Here’s a real conundrum for the conservative GOP members who want to empower parents by giving them choice and want to blame the unions for problems with school reopening because they insist on requiring masks: it’s the PARENTS who are suing for the right for schools to require masks. But if the past is any indication the GOP conservatives will simply rewrite the narrative and ignore this inconvenient reality.
This Just In: Workers Don’t Want to Accept Crappy Jobs
As of today, 24 states led by the GOP— including New Hampshire—have decided to put a stop to the federal government’s $300/week unemployment supplement. The legislators in those states assert that the $300 is a disincentive to job seeking. They believe that if the supplement were eliminated it would compel more workers to enter the workforce and, in doing so, address the “job shortage” employers are facing. Yet, as a story in our local newspaper, the Valley News, noted, studies during the pandemic find scant evidence that increased unemployment payments have disincentivized workers from seeking jobs.
A November 20, 2019 article by Dana Wilkie in a newsletter published by an HR professional organization reported on a Gallup poll that revealed that only 40% of the workforce felt they had “good jobs” while one out of six members of the workforce felt they had “bad jobs”. The balance classified their jobs as “mediocre”. That same survey listed the elements that comprised a good job. One element was the level of compensation, but the balance of the list included things like the stability and predictability of pay and work hours, control over hours and/or job location. job security, and employee benefits.

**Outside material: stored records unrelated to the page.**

(* ===== verification/RoomWalletProps.v ===== *)
(** What a room's settlement wallet sends: a transaction of the room's own account
    with the fields of the request. *)

From stdpp Require Import base tactics option list gmap strings relations pretty.
From Stdlib Require Import NArith ZArith Lia.
From S2P Require Import Prelude.
From S2P Require Import Text.
From S2P Require Import Domain.
From S2P Require Import Ambient.
From S2P Require Import EngineState.
From S2P Require Import LedgerStore.
From S2P Require Import Settlement.
From S2P Require Import SettlementService.
From S2P Require Import JsonRpc.
From S2P Require Import EvmWallet.
From S2P Require Import AgentAuth.
From S2P Require Import AgentAuthProps.
From S2P Require Import SeatCrypto.
From S2P Require Import TableService.
From S2P Require Import RoomHandles.
From S2P Require Import RoomService.
From S2P Require Import RoomServiceProps.
From S2P Require Import SettlementRooms.
From S2P Require Import RoomDemo.

Local Open Scope N_scope.

(** A key is read back from its bytes. *)
Class SigningKeyLaws {W} `{RK : RandomKeys W} `{KB : !SigningKeyBytes} : Prop := {
  signing_key_reads : ∀ k, signing_key_from_slice (signing_key_to_bytes (W := W) k) = Ok k;
  signing_key_bytes : ∀ k, Forall (λ b, b < 256) (signing_key_to_bytes (W := W) k);
}.

Section Payments.
Context {CO : CardOps} {W : Type}.
Context {CK : Clock W} {FI : FreshIds W} {MC : MonotonicClock W} {SH : Shuffler W}.
Context {CR : SeatCryptoPrimitives} {UT : UuidText} {ES : EphemeralSecrets W} {RC : RoomCodec}.
Context {TR : JsonRpcTransport W} {CT : ChainTxRepository W}.
Context {SK : Secp256k1} {SL : Secp256k1Laws} {HD : HexDecode} {HL : HexDecodeLaws}.
Context {RK : RandomKeys W} {KB : SigningKeyBytes} {KL : SigningKeyLaws} {RL : Rlp}.
Context (config : RoomActorConfig) (persist : option (RoomRow → M W string unit)).
Context (endpoint : string).

#[export] Instance house_transport : JsonRpcTransport (House W) := {|
  post_json url body := RoomServiceProps.on_world (post_json url body);
  decode_message := decode_message (W := W);
|}.

(** What the node answers to a method, with a text as its result. *)
Definition node_answers (method : string) (params : Json) (ho ho' : House W) (text : string) : Prop :=
  ∃ payload, post_json endpoint (rpc_body method params) ho = (ho', Ok payload) ∧
             json_get "result" payload = Some (JStr text).

(** A computation that asks the node and leaves the service and the rooms alone, with
    what its result says. *)
Definition asks {A} (m : M (AppRoomService * House W) string A)
    (Q : House W → A → House W → Prop) : Prop :=
  ∀ v ho s' r, m (v, ho) = (s', r) →
    ∃ ho', s' = (v, ho') ∧ ho_tasks ho' = ho_tasks ho ∧ ∀ x, r = Ok x → Q ho x ho'.

Lemma asks_bind {A B} (m : M (AppRoomService * House W) string A) k Q
    (R : A → House W → B → House W → Prop) :
  asks m Q → (∀ x, asks (k x) (R x)) →
  asks (m ≫= k) (λ ho y ho', ∃ x ho1, Q ho x ho1 ∧ R x ho1 y ho').
Proof.
  intros Hm Hk v ho s' r Hrun. unfold mbind, M_mbind, M_bind in Hrun.
  destruct (m (v, ho)) as [s1 [x|e]] eqn:Hm1; destruct (Hm _ _ _ _ Hm1) as (ho1 & -> & Ht1 & HQ).
  - destruct (Hk x _ _ _ _ Hrun) as (ho' & -> & Ht & HR). exists ho'.
    split; [done|]. split; [congruence|]. intros y ->. exists x, ho1. auto.
  - injection Hrun as <- <-. exists ho1. split; [done|]. by split.
Qed.

Lemma asks_result {A} (res : result string A) :
  asks (lift_result res) (λ ho x ho', ho' = ho ∧ res = Ok x).
Proof. intros v ho s' r [= <- <-]. exists ho. split; [done|]. split; [done|]. by intros x ->. Qed.

Lemma asks_weaken {A} (m : M (AppRoomService * House W) string A) (Q Q' : House W → A → House W → Prop) :
  asks m Q → (∀ ho x ho', Q ho x ho' → Q' ho x ho') → asks m Q'.
Proof.
  intros Hm HQ v ho s' r Hrun. destruct (Hm _ _ _ _ Hrun) as (ho' & -> & Ht & Hx). eauto 10.
Qed.

Lemma asks_text method params :
  asks (rpc_text endpoint method params) (λ ho text ho', node_answers method params ho ho' text).
Proof.
  intros v ho s' r. unfold rpc_text, room_rpc_call, on_chain, rpc_call_value, node_answers. mrun. cbn.
  unfold RoomServiceProps.on_world.
  destruct (post_json endpoint (rpc_body method params) (ho_world ho)) as [w [payload|e]].
  2: { intros [= <- <-]. eexists. by split; [|split]. }
  destruct (json_get "error" payload) as [err|].
  { intros [= <- <-]. eexists. by split; [|split]. }
  destruct (json_get "result" payload) as [res|] eqn:Hres; cbn.
  2: { intros [= <- <-]. eexists. by split; [|split]. }
  intros [= <- <-]. eexists. split; [done|]. split; [done|]. intros text Ht.
  exists payload. split; [done|]. rewrite Hres. by destruct res; simplify_eq/=.
Qed.

(** The terms of a transaction are the node's: its chain, the pending number of
    transactions of the account, its price of gas. *)
Definition quotes (address : string) (ho : House W) (terms : N * N * N) (ho' : House W) : Prop :=
  ∃ chain_hex nonce_hex price_hex ho1 ho2,
    node_answers "eth_chainId" (JArr []) ho ho1 chain_hex ∧
    room_parse_hex_u64 chain_hex = Ok (terms.1.1) ∧
    node_answers "eth_getTransactionCount" (JArr [JStr address; JStr "pending"]) ho1 ho2 nonce_hex ∧
    room_parse_hex_u64 nonce_hex = Ok (terms.1.2) ∧
    node_answers "eth_gasPrice" (JArr []) ho2 ho' price_hex ∧
    room_parse_hex_u128 price_hex = Ok (terms.2).

Lemma asks_terms address : asks (chain_terms endpoint address) (quotes address).
Proof.
  eapply asks_weaken.
  - unfold chain_terms. do 6 (apply asks_bind; [first [apply asks_text|apply asks_result]|intro]).
    apply (asks_result (Ok _)).
  - intros ho x ho' (t1 & ho1 & H1 & c & ? & [-> Hc] & t2 & ho2 & H2 & n & ? & [-> Hn] & t3 & ho3 &
      H3 & p & ? & [-> Hp] & -> & [= <-]). exists t1, t2, t3, ho1, ho2. auto 10.
Qed.

(** A payment from the account of [key] in a legacy transaction with replay protection: its
    fields are the account's nonce, the price and the limit of gas, the receiver, the
    amount and no data; with the chain's number and two zeros they are hashed and signed,
    with the signature they are sent. *)
Definition pays (key : SigningKey) (to_address : string) (amount : N)
    (ho : House W) (tx_hash : string) (ho' : House W) : Prop :=
  ∃ chain_id nonce gas_price receiver sig recid ho1,
    quotes (evm_address_from_secp256k1_verifying_key (verifying_key key)) ho
      (chain_id, nonce, gas_price) ho1 ∧
    parse_evm_address_20_bytes to_address = Ok receiver ∧
    let fields := [RlpUint nonce; RlpUint gas_price; RlpUint 21000; RlpBytes receiver;
                   RlpUint amount; RlpBytes []] in
    let v := (35 + 2 * chain_id + recovery_id_to_byte recid) mod 2 ^ 64 in
    let r := from_big_endian (take 32 (signature_to_bytes sig)) in
    let s := from_big_endian (drop 32 (signature_to_bytes sig)) in
    recover_from_prehash
      (AgentAuth.keccak256 (rlp_list (fields ++ [RlpUint chain_id; RlpUint 0; RlpUint 0]))) sig recid
    = Some (verifying_key key) ∧
    node_answers "eth_sendRawTransaction"
      (JArr [JStr ("0x" +:+ hex_encode (rlp_list (fields ++ [RlpUint v; RlpUint r; RlpUint s])))])
      ho1 ho' tx_hash.

Lemma asks_payment key to_address amount :
  asks ('(chain_id, nonce, gas_price) ←
          chain_terms endpoint (evm_address_from_secp256k1_verifying_key (verifying_key key));
        raw_tx ← lift_result (build_legacy_raw_tx chain_id nonce gas_price to_address amount [] key);
        send_raw_transaction endpoint raw_tx)
    (pays key to_address amount).
Proof.
  eapply asks_weaken.
  - set (address := evm_address_from_secp256k1_verifying_key _).
    apply (asks_bind _ _ (quotes address) (λ terms ho tx ho', ∃ raw ho1,
      (ho1 = ho ∧ build_legacy_raw_tx terms.1.1 terms.1.2 terms.2 to_address amount [] key = Ok raw) ∧
      node_answers "eth_sendRawTransaction" (JArr [JStr raw]) ho1 ho' tx)); [apply asks_terms|].
    intros [[chain_id nonce] gas_price].
    apply (asks_bind _ _ (λ ho raw ho', ho' = ho ∧ build_legacy_raw_tx chain_id nonce gas_price
      to_address amount [] key = Ok raw) (λ raw ho tx ho',
      node_answers "eth_sendRawTransaction" (JArr [JStr raw]) ho ho' tx)); [apply asks_result|].
    intros raw. apply asks_text.
  - intros ho tx ho' ([[c n] p] & ho1 & Hq & raw & ? & [-> Hraw] & Hsend). cbn in Hraw.
    unfold build_legacy_raw_tx in Hraw. mrun in Hraw.
    destruct (parse_evm_address_20_bytes to_address) as [to|] eqn:Hto; [|done]. cbn zeta in Hraw.
    destruct (sign_prehash_recoverable key _) as [[sig recid]|] eqn:Hsign; [|done].
    injection Hraw as <-. exists c, n, p, to, sig, recid, ho1. split; [done|]. split; [done|].
    cbn zeta. split; [by apply signed_recovers|].
    replace ((35 + 2 * c + recovery_id_to_byte recid) mod 2 ^ 64)
      with (wrapping u64_max (recovery_id_to_byte recid + 35 + c * 2)); [exact Hsend|].
    unfold wrapping. change (u64_max + 1) with (2 ^ 64). f_equal. lia.
Qed.

(** The signer of a room is the key its account was made from. *)
Lemma signer_run id v (ho : House W) h :
  agrees (v, ho) → mx_value (rooms v) !! id = Some h →
  ∃ key, let address := evm_address_from_secp256k1_verifying_key (verifying_key key) in
    room_chain_address id (v, ho) = ((v, ho), Ok (Some address)) ∧
    signer_for_room id (v, ho) = ((v, ho), Ok (address, key)).
Proof.
  intros Hag Hid. destruct (ag_accounts _ Hag id) as (a & Ha & key & Haddr & Hhex); [by eexists|].
  pose proof (ul_accounts _ (ag_unlocked _ Hag)) as Hu. cbn in Ha, Hu. exists key. cbv zeta. split.
  - unfold room_chain_address, lock_accounts, service, locked, lock. mrun. cbn. by rewrite Hu, Ha, <- Haddr.
  - unfold signer_for_room, room_chain_signer, lock_accounts, service, locked, lock. mrun. cbn.
    rewrite Hu, Ha. cbn. unfold decode_hex. rewrite Hhex, from_hex_encode by apply signing_key_bytes.
    cbn. rewrite signing_key_reads, Haddr. cbn. unfold eq_ignore_ascii_case. by rewrite String.eqb_refl.
Qed.

(** C31. A room pays from its own account. A payout that a room's wallet sends is a
    transaction of exactly the amount to exactly the address of the request, with the
    nonce and the gas price the node gave for the account and the gas of a plain payment;
    these same fields are what is signed, for the node's chain, by the key of the address
    the room shows to its players, and what is sent with that signature; and neither the
    service nor any room is touched by it. *)
Theorem rooms_pay_from_their_own_account w v ho request h s' r
    (Hreach : rtc (server_step config persist) (server_new w) (v, ho))
    (Hid : mx_value (rooms v) !! tq_room_id request = Some h)
    (Hrun : room_submit_transfer endpoint request (v, ho) = (s', r)) :
  ∃ ho' key, s' = (v, ho') ∧ ho_tasks ho' = ho_tasks ho ∧
    room_chain_address (tq_room_id request) (v, ho)
    = ((v, ho), Ok (Some (evm_address_from_secp256k1_verifying_key (verifying_key key)))) ∧
    ∀ tx_hash, r = Ok tx_hash →
      pays key (tq_to_address request) (tq_amount request) ho tx_hash ho'.
Proof.
  destruct (server_runs _ _ _ _ Hreach (agrees_new w)) as (Hag & _ & _).
  destruct (signer_run _ _ _ _ Hag Hid) as (key & Haddr & Hsigner).
  unfold room_submit_transfer in Hrun. unfold mbind at 1, M_mbind, M_bind in Hrun.
  rewrite Hsigner in Hrun.
  destruct (asks_payment key (tq_to_address request) (tq_amount request) v ho s' r Hrun)
    as (ho' & Hs & Ht & Hsent). exists ho', key. auto.
Qed.
End Payments.

(** ** A room that pays *)

#[local] Existing Instances demo_cards demo_clock demo_instant demo_ids demo_shuffler demo_secrets
  demo_no_crypto demo_uuid_text demo_codec toy_secp toy_secp_laws toy_hex toy_hex_laws demo_ledger.
#[local] Instance pay_keys : RandomKeys DemoWorld :=
  {| random_signing_key w := (w, true); signing_key_to_bytes k := [if k then 1 else 0] |}.
#[local] Instance pay_key_bytes : SigningKeyBytes :=
  {| signing_key_from_slice l := Ok (hd 0 l =? 1); hex_error _ := "hex"%string;
     sign_error := "sign"%string |}.
#[local] Instance pay_key_laws : SigningKeyLaws (W := DemoWorld).
Proof. split; intros []; by repeat constructor. Qed.
#[local] Instance pay_rlp : Rlp :=
  {| rlp_list := map (λ i, match i with RlpUint n => n mod 256 | RlpBytes l => N.of_nat (length l) end) |}.
#[local] Instance pay_node : JsonRpcTransport DemoWorld :=
  {| post_json _ body w :=
       (w, Ok (JObj [("result", JStr
          (match json_get "method" body ≫= as_str with
           | Some "eth_chainId" => "0x1"
           | Some "eth_getTransactionCount" => "0x5"
           | Some "eth_gasPrice" => "0x9"
           | _ => "0xfeed"
           end))])%string);
     decode_message _ := "decode"%string |}.

Abbreviation pay_step := (server_step RoomActorConfig_default None) (only parsing).
Definition pay_server : AppRoomService * House DemoWorld := server_new (mkDemoWorld 0 100).
Definition pay_room : AppRoomService * House DemoWorld :=
  fst (ensure_room (RA := house_rooms RoomActorConfig_default) 7 pay_server).
Definition pay_request : SettlementTransferRequest :=
  mkTransferRequest 7 100 2 "0x1111111111111111111111111111111111111111" 50.

Lemma pay_room_reached : rtc pay_step pay_server pay_room.
Proof. eapply rtc_l; [apply (step_ensure_room _ _ 7)|]. apply rtc_refl. Qed.
Lemma pay_room_facts :
  mx_value (rooms (fst pay_room)) !! 7 = Some (mkHandle 0) ∧
  snd (room_submit_transfer "node" pay_request pay_room) = Ok "0xfeed"%string.
Proof. vm_compute. auto. Qed.

(** The room of a server with a node pays fifty from its account. *)
Lemma rooms_pay_from_their_own_account_witness :
  ∃ ho ho', pays "node" true "0x1111111111111111111111111111111111111111" 50 ho "0xfeed" ho' ∨
            pays "node" false "0x1111111111111111111111111111111111111111" 50 ho "0xfeed" ho'.
Proof.
  pose proof pay_room_reached as Hreach. pose proof pay_room_facts as [Hid Hok].
  destruct pay_room as [v ho].
  destruct (room_submit_transfer "node" pay_request (v, ho)) as [s' r] eqn:Hrun.
  cbn [fst snd] in *. subst r.
  destruct (rooms_pay_from_their_own_account RoomActorConfig_default None "node" (mkDemoWorld 0 100)
    v ho pay_request (mkHandle 0) s' (Ok "0xfeed"%string) Hreach Hid Hrun)
    as (ho' & key & _ & _ & _ & Hsent).
  exists ho, ho'. specialize (Hsent "0xfeed"%string eq_refl). destruct key; auto.
Defined.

Of all the items on that list, the need for stable and predictable pay and work hours has the greatest impact on family life and schools. According to a 2017 census report, of the 72.3 million children in the United States living with at least one of their parents, 43 percent (31.0 million) live with a parent who is working a nonstandard schedule, that is a schedule different from the traditional Monday through Friday daytime schedule. 100% of the schools, though, operate on the traditional Monday through Friday daytime schedule, a schedule that was put in place during an era when a single breadwinner was capable of supporting a family and women were largely out of the workforce. In 1950, only 12% of mothers of pre-school-age children and only 28% of mothers of school-age children worked. In 2019 the numbers reversed: 72% of mothers were in the workforce. A 2014 meta-analysis by University of Texas professor Carolyn Heinrich emphasized that having a mother in the workforce is not necessarily detrimental and identified those children of working mothers who are most likely to be adversely affected:
Research finds that low-quality jobs (for example, those with low pay, irregular hours, or few or no benefits) are linked with higher work-related stress for parents, which in turn detracts from children’s well- being. The effects of parents’ work-related stress on children are particularly strong for single-mother families.
Presently, the parents whose work is most likely to have negative effects on their children are the same parents who are least able to take leave, cut their paid work hours, or otherwise secure the resources they need to provide for their children’s wellbeing. As a nation, we could do more (possibly by simplifying federal tax provisions) to encourage employers to offer benefits such as paid sick leave, which enhance job quality and help parents balance work with the needs of their children.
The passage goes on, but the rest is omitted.